A double bottom pattern is a technical analysis charting pattern that describes a trend change and momentum reversal from prior leading price action.
It explains the decline of a stock or index, its recovery, a subsequent decline to the same or comparable level as the initial decline, and a final rebound. The double bottom resembles the letter "W." The low that was touched twice is a support level.
The majority of technical analysts feel that a 10% to 20% decline should precede the initial bottom. Within 3 to 4% points of the previous low, the second bottom should develop, and volume on the subsequent rally should increase.
As with the majority of chart patterns, a double bottom pattern is best suited for intermediate- to long-term market analysis. In general, the larger the period between the pattern's two lows, the greater the likelihood that the chart pattern would be effective.
In order for the double bottom pattern to have a higher possibility of success, the period of the double bottom's lows should be at least three months. Therefore, it is preferable to utilize daily or weekly price data charts while evaluating markets for this specific pattern.
Although the pattern may appear on intraday price charts, it is extremely difficult to determine the double bottom pattern's veracity when intraday data price charts are used.

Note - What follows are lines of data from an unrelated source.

(** [processNext()].  The awaited [writeScan] has a synchronous body, so
    the continuation runs before any other task of the event loop. *)
Definition processNext (pf : Platform) (p : LiDARProcessor) : LiDARProcessor :=
  if isShuttingDown p then p
  else
    match Buffer.dequeue (buffer p) with
    | (_, None) => p
    | (b, Some scan) => processScan pf scan (with_buffer b p)
    end.

(** The callback armed by [start()]: one firing of the interval timer. *)
Definition tick (pf : Platform) (p : LiDARProcessor) : LiDARProcessor :=
  match processingInterval p with
  | Some _ => processNext pf p
  | None => p
  end.

(** [for await (const scan of this.buffer.drain()) { await this.processNext(); }]:
    each round resumes the generator (emptiness test, [dequeue], [yield])
    and then runs the loop body, which does not use the yielded scan.
    [None] when the budget is used up before the generator returns. *)
Fixpoint drainRounds (pf : Platform) (budget : nat) (p : LiDARProcessor)
  : option LiDARProcessor :=
  if Buffer.isEmpty (buffer p) then Some p
  else
    match budget with
    | O => None
    | S budget' =>
        match Buffer.dequeue (buffer p) with
        | (b, Some _) => drainRounds pf budget' (processNext pf (with_buffer b p))
        | (b, None) => drainRounds pf budget' (with_buffer b p)
        end
    end.

(** [shutdown()] *)
Definition shutdown (pf : Platform) (p : LiDARProcessor) : option LiDARProcessor :=
  let p := mkProcessor (buffer p) (fileWriter p) (db p) (processingInterval p)
             true (stats p) in
  let p := stop p in
  let remaining := Buffer.size (buffer p) in
  let drained :=
    if remaining >? 0
    then drainRounds pf (length (Buffer.queue (buffer p))) p
    else Some p in
  match drained with
  | Some p =>
      Some (mkProcessor (buffer p) (fileWriter p) (Database.checkpoint (db p))
              (processingInterval p) (isShuttingDown p) (stats p))
  | None => None
  end.

(** The processing path the shutdown comment promises for each queued
    scan, run over a list of scans: the reference against which
    [shutdown] is compared. *)
Definition processAll (pf : Platform) (scans : list LiDARScan) (p : LiDARProcessor)
  : LiDARProcessor :=
  fold_left (fun p scan => processScan pf scan p) scans p.

End Processor.

(** ** Authentication gate ([server/auth.ts]) *)
Module Auth.
Import JS.

(** The part of [IncomingMessage] the gate reads: the key/value pairs
    that [new URL(url, base).searchParams] enumerates ([None] when the
    URL constructor throws) and the header table. *)
Record IncomingMessage := mkRequest {
  searchParams : option (list (string * string));
  headers : gmap string string
}.

Record AuthResult := mkAuthResult {
  authenticated : bool;
  deviceId : option string;
  error : option string
}.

The double bottom pattern always follows a big or minor downtrend in a particular security and indicates a potential reversal and rise. Therefore, the pattern must be validated by market fundamentals for the security itself, the sector to which the security belongs, and the market as a whole.
The fundamentals must reflect the features of a forthcoming market reversal. Moreover, volume must be closely checked throughout pattern development.
A volume spike often happens throughout the pattern's two upward price movements. These volume spikes are a strong indication of upward price pressure and further proof of the existence of a double bottom pattern.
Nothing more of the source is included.